La Commission de la condition de la femme s’appuie sur le témoignage de trois jeunes pour s’attaquer à la question de la violence et de la discrimination

25/02/2011
Conseil économique et socialFEM/1845
Département de l’information • Service des informations et des accréditations • New York

Commission de la condition de la femme

Cinquante-cinquième session

8e séance – matin


LA COMMISSION DE LA CONDITION DE LA FEMME S’APPUIE SUR LE TÉMOIGNAGE DE TROIS

JEUNES POUR S’ATTAQUER À LA QUESTION DE LA VIOLENCE ET DE LA DISCRIMINATION


Après une première semaine de débats et le lancement officiel hier soir de la nouvelle entité composite, ONU-Femmes, la Commission de la condition de la femme a organisé ce matin une table ronde centrée sur les discriminations et les violences à l’égard des filles.  Elle a entendu Ika l’Indonésienne, Ya Marie la Sierra-Léonaise et Lil Shira la Camerounaise, trois lycéennes, membres de l’organisation non gouvernementale (ONG) « Plan International » qui ont livré des témoignages concrets de cette violence.


La Commission a ensuite examiné l’état de mise en œuvre de ses conclusions concertées de 2007, sur la lutte contre toute forme de violence à l’égard des filles.  Les intervenants ont expliqué ce qui était fait dans leurs pays, aux niveaux de la prévention, de la répression des auteurs de violence et de la protection des victimes.

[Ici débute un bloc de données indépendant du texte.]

(** * A shallow embedding of the mrq worker core ([mrq/worker.py])

    The worker is modelled as:
    - the exception classes it raises and catches ([ExcClass]) with Python's
      [isinstance] over their ancestor lists;
    - [perform_job], split into its prologue (slot-local job, timeout armed)
      and its body (the [try]/[except]/[finally] of the source);
    - [report_worker], producing the MongoDB upsert of the heartbeat;
    - the signal handlers of [install_signal_handlers];
    - [dequeue_jobs] over a Redis list store;
    - [work_loop] as a labelled step function on a world state, where labels
      carry the choices of the environment (slots finishing, signals,
      monitoring ticks, producers pushing job ids).
    Every operation appends the side effects it performs to an effect trace.
    Calls to [self.log] are not modelled. *)

From Stdlib Require Import String Ascii ZArith.
From stdpp Require Import base gmap strings list pretty.

Local Open Scope string_scope.
#[local] Set Warnings "-register-all".

(** Python values, as stored in the worker's configuration dict. *)
Inductive PyVal :=
| PyNone
| PyBool (b : bool)
| PyInt (z : Z)
| PyStr (s : string)
| PyList (l : list PyVal).

(** Python truthiness ([if x:]). *)
Definition py_truthy (v : PyVal) : bool :=
  match v with
  | PyNone => false
  | PyBool b => b
  | PyInt z => negb (Z.eqb z 0)
  | PyStr s => negb (String.eqb s "")
  | PyList l => negb (Nat.eqb (length l) 0)
  end.
(** * Research portal: ingestion pipeline, search and question answering

    A shallow embedding of the storage module (class [DatabaseStorage]) and
    of the routes module ([registerRoutes], [processDocument]).

    - JavaScript strings are sequences of UTF-16 code units ([JS.str]).
    - The relational store is a record of tables, each a list of rows in heap
      order; every [await storage.x(...)] is one atomic step on it.
    - Handlers run in a small state-and-exception monad [M]; an exception
      keeps the writes made before it (the code never rolls back).
    - Everything answered by another system (the text-generation service, the
      PDF parser, the object store, the SQL text predicates, [JSON.parse], the
      clock) is a field of an environment record [Env].
    - What the database does with a text value it is asked to store is the
      module [Pg]: a NUL code unit is refused, half a surrogate pair is
      replaced. *)

From Stdlib Require Import String Ascii DecimalString.
From Stdlib Require Import Arith PeanoNat ZArith NArith Lia Bool.
From Stdlib Require Import List Sorted Permutation.
Import ListNotations.

Set Warnings "-register-all".

(* ------------------------------------------------------------------ *)
(** ** JavaScript strings *)

Module JS.

Definition char := N.
Definition str := list char.

Definition lit (s : string) : str := map N_of_ascii (list_ascii_of_string s).

Fixpoint eqb (a b : str) : bool :=
  match a, b with
  | [], [] => true
  | x :: a', y :: b' => N.eqb x y && eqb a' b'
  | _, _ => false
  end.

(** A string is truthy when it is not empty. *)
Definition truthy (s : str) : bool :=
  match s with [] => false | _ :: _ => true end.

(** [s.slice(a, b)] for 0 <= a, b: indices are clamped to the length and an
    inverted range is empty. *)
Definition slice (s : str) (a b : nat) : str := firstn (b - a) (skipn a s).

(** [s.slice(0, n)]. *)
Definition prefix (n : nat) (s : str) : str := slice s 0 n.

(** WhiteSpace and LineTerminator code units, the ones [trim] strips. *)
Definition is_space (c : char) : bool :=
  existsb (N.eqb c)
    [9; 10; 11; 12; 13; 32; 160; 5760; 8232; 8233; 8239; 8287; 12288; 65279]%N
  || (N.leb 8192 c && N.leb c 8202).

Fixpoint trimStart (s : str) : str :=
  match s with
  | c :: s' => if is_space c then trimStart s' else s
  | [] => []
  end.

Definition trim (s : str) : str := rev (trimStart (rev (trimStart s))).

Fixpoint startsWith (p s : str) : bool :=
  match p, s with
  | [], _ => true
  | x :: p', y :: s' => N.eqb x y && startsWith p' s'
  | _ :: _, [] => false
  end.

Fixpoint includes (s sub : str) : bool :=
  startsWith sub s ||
  match s with
  | [] => false
  | _ :: s' => includes s' sub
  end.

(** ASCII part of [toLowerCase]; code units outside A-Z are kept.  The one
    use compares the result with ASCII words that have no letter k, and
    there the full mapping gives the same verdict. *)
Definition lower (c : char) : char :=
  if N.leb 65 c && N.leb c 90 then (c + 32)%N else c.

Definition toLowerCase (s : str) : str := map lower s.

(** [String(n)] for a non-negative integer. *)
Definition ofNat (n : nat) : str := lit (NilEmpty.string_of_uint (Nat.to_uint n)).

(** [parts.join(sep)]. *)
Fixpoint join (sep : str) (parts : list str) : str :=
  match parts with
  | [] => []
  | [p] => p
  | p :: rest => p ++ sep ++ join sep rest
  end.

Fixpoint indexOf (c : char) (s : str) : option nat :=
  match s with
  | [] => None
  | x :: s' => if N.eqb x c then Some 0
               else match indexOf c s' with Some i => Some (S i) | None => None end
  end.

Fixpoint lastIndexOf (c : char) (s : str) : option nat :=
  match s with
  | [] => None
  | x :: s' => match lastIndexOf c s' with
               | Some i => Some (S i)
               | None => if N.eqb x c then Some 0 else None
               end
  end.

(** [s.match(/\{[\s\S]*\}/)]: the leftmost match starts at the first opening
    brace that has a closing brace after it, and the greedy star runs to the
    last closing brace of the text.  [None] is JavaScript's [null]. *)
Definition matchBraces (s : str) : option str :=
  match indexOf 123%N s with
  | None => None
  | Some i =>
      match lastIndexOf 125%N (skipn (S i) s) with
      | None => None
      | Some j => Some (slice s i (S i + S j))
      end
  end.

(** [Math.ceil(a / b)] for non-negative integers, b >= 1. *)
Definition ceilDiv (a b : nat) : nat := (a + (b - 1)) / b.

End JS.

Arguments JS.ceilDiv : simpl never.

Abbreviation str := JS.str.
Abbreviation lit := JS.lit.

(* ------------------------------------------------------------------ *)
(** ** Text values in the database

    The driver sends a string parameter to PostgreSQL as UTF-8.  A code unit
    that is one half of a surrogate pair without its other half has no UTF-8
    form and is sent as U+FFFD.  A NUL code unit is sent as it is, and the
    server refuses the statement: a text value cannot hold it. *)

Module Pg.

Definition isHigh (c : N) : bool := (N.leb 55296 c && N.leb c 56319)%N.

Definition isLow (c : N) : bool := (N.leb 56320 c && N.leb c 57343)%N.

Definition replacement : N := 65533%N.

(** The string as it comes back from a text column. *)
Fixpoint wellFormed (t : str) : str :=
  match t with
  | [] => []
  | c :: rest =>
      if isHigh c then
        match rest with
        | d :: rest' =>
            if isLow d then c :: d :: wellFormed rest'
            else replacement :: wellFormed rest
        | [] => [replacement]
        end
      else if isLow c then replacement :: wellFormed rest
      else c :: wellFormed rest
  end.

Definition storable (t : str) : bool := negb (existsb (N.eqb 0) t).

(** Storing a text value: [None] when the statement is refused. *)
Definition text (t : str) : option str :=
  if storable t then Some (wellFormed t) else None.

(** The message of the error with which the statement is refused. *)
Definition invalidByteSequence : str :=
  lit "invalid byte sequence for encoding " ++ [34%N] ++ lit "UTF8" ++ [34%N]
  ++ lit ": 0x00".

End Pg.


(* ------------------------------------------------------------------ *)
(** ** Data model

    The rows of [@shared/schema], with the columns the two server files read
    and write.  A nullable column is an [option]. *)

Inductive Status := pending | processing | completed | failed.

Definition statusName (s : Status) : str :=
  match s with
  | pending => lit "pending"
  | processing => lit "processing"
  | completed => lit "completed"
  | failed => lit "failed"
  end.

Record Document := mkDocument {
  id : nat;
  title : str;
  originalFilename : str;
  filePath : str;
  fileSizeBytes : nat;
  fileType : str;
  processingStatus : Status;
  pageCount : option nat;
  fullText : option str;
  documentType : option str;
  aiSummary : option str;
  keyTopics : option (list str);
  sentiment : option str;
  errorMessage : option str;
  uploadDate : Z;
  processedDate : option Z
}.
(* ===== verification/_CoqProject ===== *)
-Q . S2P
Prelude.v
Types.v
Framing.v
RouteTable.v
Aligned.v
FrameParser.v
RoutedAsk.v
AddrOwnership.v
RoutingSnapshot.v
RegistryOwner.v
RouteIndex.v
RegistryOwnerInv.v
OwnerScenario.v
RegistryOwnerProps.v
RegistryOwnerReap.v
RegistryOwnerConfig.v
CasCell.v
VectorClock.v
Bitmap.v
Streaming.v
StreamInv.v
StreamTable.v
StreamReap.v
ReadPipeline.v
ReadInv.v
ReadFeed.v
ReadRefine.v
StreamDeliver.v
StreamReject.v
WriterCommands.v
WriterQueue.v
StreamWriter.v
SliceWriter.v
ResponseWriter.v
CommandWriter.v
OrdinaryWriter.v
OrdinaryInv.v
OrdinaryBatch.v
OrdinaryOrder.v
WireFrames.v
LeaseInv.v
ActorConflict.v
ActorDirectory.v
ActorAdmission.v
ActorDirectoryInv.v
ActorConverge.v
ActorRemoval.v
ActorReap.v
Correlation.v
CorrelationInv.v
CorrelationRace.v
ReplySlots.v
ReplySlotsInv.v
Concurrent.v
ConnectionConflict.v
ConnectionPool.v
PoolCounter.v
PoolSessions.v
PoolSafety.v
PoolRuns.v
PubSubFrame.v
PubSub.v
PubSubLocal.v
PubSubSeen.v
PubSubRoutes.v
PubSubNet.v
PubSubDelivery.v
PubSubForward.v
PubSubInterest.v
(* ===== verification/Types.v ===== *)
(** * Shared types

    The types every component passes around: socket addresses, peer
    identities, message types, the error enum and the result monad
    (src/src/lib.rs, and [AskNackReason] of src/src/framing.rs). *)

From S2P Require Import Prelude.

(** ** Network addresses

    An IPv4 address is its [u32], an IPv6 address its [u128]; [SocketAddrV6]
    also carries flow information and a scope id, which take part in the
    equality of the standard library. *)
Inductive IpAddr :=
  | IpV4 (bits : Z)
  | IpV6 (bits : Z).

Inductive SocketAddr :=
  | SocketAddrV4 (ip port : Z)
  | SocketAddrV6 (ip port flowinfo scope_id : Z).

Definition addr_ip (a : SocketAddr) : IpAddr :=
  match a with
  | SocketAddrV4 ip _ => IpV4 ip
  | SocketAddrV6 ip _ _ _ => IpV6 ip
  end.

#[global] Instance SocketAddr_eq_dec : EqDecision SocketAddr.
Proof. solve_decision. Defined.

#[global] Instance SocketAddr_countable : Countable SocketAddr.
Proof.
  refine (inj_countable'
    (fun a => match a with
              | SocketAddrV4 ip port => inl (ip, port)
              | SocketAddrV6 ip port f s => inr (ip, port, f, s)
              end)
    (fun s => match s with
              | inl (ip, port) => SocketAddrV4 ip port
              | inr (ip, port, f, s) => SocketAddrV6 ip port f s
              end) _).
  now intros [].
Defined.

(** ** Identities: [PeerId] wraps the 32 bytes of an Ed25519 public key. *)
Record PeerId := mkPeerId { peer_bytes : list Z }.

#[global] Instance PeerId_eq_dec : EqDecision PeerId.
Proof. solve_decision. Defined.

#[global] Instance PeerId_countable : Countable PeerId.
Proof. refine (inj_countable' peer_bytes mkPeerId _). now intros []. Defined.

(** ** Why an ask was refused *)
Inductive AskNackReason :=
  | UnknownActor | HandlerError | NoDispatcher | Backpressure | Unsupported.

#[global] Instance AskNackReason_eq_dec : EqDecision AskNackReason.
Proof. solve_decision. Defined.

(** ** Errors

    [std::io::Error] is represented by its [ErrorKind]: callers branch on the
    kind, the text is for humans and is not modelled.  The string payloads of
    the other variants are left out for the same reason. *)
Inductive ErrorKind :=
  | InvalidInput | InvalidData | OutOfMemory | ResourceBusy | NotFound
  | UnexpectedEof | TimedOut | AlreadyExists | Interrupted | QuotaExceeded
  | WriteZero | WouldBlock | BrokenPipe | OtherKind
  | AskCapacity (** [Other], carrying an [AskCapacityViolation] *).

Inductive GossipError :=
  | Network (kind : ErrorKind)
  | Serialization
  | MessageTooLarge (size max : Z)
  | Timeout
  | ConnectionDropped
  | PeerNotFound (addr : SocketAddr)
  | TlsError
  | TlsConfigError
  | ActorNotFound
  | Shutdown
  | ConnectionClosed (addr : SocketAddr)
  | WriteQueueFull
  | InvalidKeyPair
  | InvalidSignature
  | AuthenticationFailed
  | TlsHandshakeFailed
  | DeltaTooOld (requested oldest : Z)
  | FullSyncRequired
  | ConnectionExists
  | ClientOnlyPeer (peer : PeerId)
  | ActorAlreadyExists
  | InvalidConfig
  | NonZeroCopyPath
  | CorrelationTrackerExhausted
  | AskNacked (reason : AskNackReason).

#[global] Instance ErrorKind_eq_dec : EqDecision ErrorKind.
Proof. solve_decision. Defined.

#[global] Instance GossipError_eq_dec : EqDecision GossipError.
Proof. solve_decision. Defined.

(** [GossipError::ask_nack_reason]. *)
Definition error_nack_reason (e : GossipError) : AskNackReason :=
  match e with
  | ActorNotFound => UnknownActor
  | AskNacked reason => reason
  | _ => HandlerError
  end.

(** ** Results

    [Panic] is the outcome of a failed [expect], [unwrap], [assert!] or
    [panic!]; the theorems show where it cannot happen. *)
Inductive Result (A : Type) :=
  | Ok (a : A)
  | Err (e : GossipError)
  | Panic.
Arguments Ok {A} a.
Arguments Err {A} e.
Arguments Panic {A}.

#[global] Instance Result_ret : MRet Result := fun A a => Ok a.
#[global] Instance Result_bind : MBind Result := fun A B f m =>
  match m with
  | Ok a => f a
  | Err e => Err e
  | Panic => Panic
  end.
#[global] Instance Result_fmap : FMap Result := fun A B f m =>
  match m with
  | Ok a => Ok (f a)
  | Err e => Err e
  | Panic => Panic
  end.

Definition ok_or {A} (o : option A) (e : GossipError) : Result A :=
  match o with Some a => Ok a | None => Err e end.

Definition expect {A} (r : Result A) : Result A :=
  match r with Err _ => Panic | _ => r end.

Definition is_ok {A} (r : Result A) : bool :=
  match r with Ok _ => true | _ => false end.

(** ** Message types ([MessageType], [repr(u8)]) *)
Inductive MessageType :=
  | MGossip | MAsk | MResponse | MActorTell | MActorAsk
  | MStreamStart | MStreamData | MStreamEnd
  | MStreamResponseStart | MStreamResponseData | MStreamResponseEnd
  | MDirectAsk | MDirectResponse | MPubSub.

Definition MessageType_to_byte (t : MessageType) : Z :=
  match t with
  | MGossip => 0 | MAsk => 1 | MResponse => 2 | MActorTell => 3 | MActorAsk => 4
  | MStreamStart => 16 | MStreamData => 17 | MStreamEnd => 18
  | MStreamResponseStart => 19 | MStreamResponseData => 20 | MStreamResponseEnd => 21
  | MDirectAsk => 32 | MDirectResponse => 33 | MPubSub => 48
  end.

Definition MessageType_from_byte (byte : Z) : option MessageType :=
  match byte with
  | 0 => Some MGossip
  | 1 => Some MAsk
  | 2 => Some MResponse
  | 3 => Some MActorTell
  | 4 => Some MActorAsk
  | 16 => Some MStreamStart
  | 17 => Some MStreamData
  | 18 => Some MStreamEnd
  | 19 => Some MStreamResponseStart
  | 20 => Some MStreamResponseData
  | 21 => Some MStreamResponseEnd
  | 32 => Some MDirectAsk
  | 33 => Some MDirectResponse
  | 48 => Some MPubSub
  | _ => None
  end.

Definition is_streaming_response (t : MessageType) : bool :=
  match t with
  | MStreamResponseStart | MStreamResponseData | MStreamResponseEnd => true
  | _ => false
  end.

Definition is_streaming_request (t : MessageType) : bool :=
  match t with
  | MStreamStart | MStreamData | MStreamEnd => true
  | _ => false
  end.

(** ** Lemmas on results *)
Lemma bind_Ok {A B} (m : Result A) (f : A -> Result B) b :
  m ≫= f = Ok b <-> exists a, m = Ok a /\ f a = Ok b.
Proof. destruct m; split; cbn; [eauto | intros (? & [= ->] & ?) | ..]; try done; intros (? & ? & ?); done. Qed.

Lemma Ok_inj {A} (x y : A) : Ok x = Ok y -> x = y.
Proof. congruence. Qed.

Lemma MessageType_roundtrip t :
  MessageType_from_byte (MessageType_to_byte t) = Some t.
Proof. now destruct t. Qed.

Lemma streaming_kinds_disjoint t :
  is_streaming_request t = true -> is_streaming_response t = false.
Proof. now destruct t. Qed.

(** Run the result monad in a hypothesis: split a successful [m ≫= f] into the
    successes of its two parts. *)
Ltac inv_ok H :=
  repeat (apply bind_Ok in H; destruct H as (? & ? & H)); simplify_eq/=.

Auparavant, Saad Houry, Directeur exécutif adjoint du Fonds des Nations Unies pour l’enfance (UNICEF), avait présenté certains des progrès accomplis aux niveaux national et international, citant notamment la reconnaissance en 2008 par le Conseil de sécurité des violences sexuelles en tant que tactique de guerre.  Il a cependant appelé à davantage d’efforts pour supprimer la violence à l’égard des femmes, notamment en punissant plus systématiquement les auteurs de harcèlement sexuel et de violence.


Les délégations ont expliqué leurs progrès législatifs, leurs services d’accompagnement des victimes, en particulier au sein de la police, et les mesures prises pour sensibiliser la population à ces questions, notamment par la voie des médias et dans l’enseignement.


En conclusion au débat, Lil Shira, la jeune lycéenne camerounaise, a pressé les délégations d’élever leur voix pour mieux informer le grand public de ce qui se fait à la Commission de la condition de la femme.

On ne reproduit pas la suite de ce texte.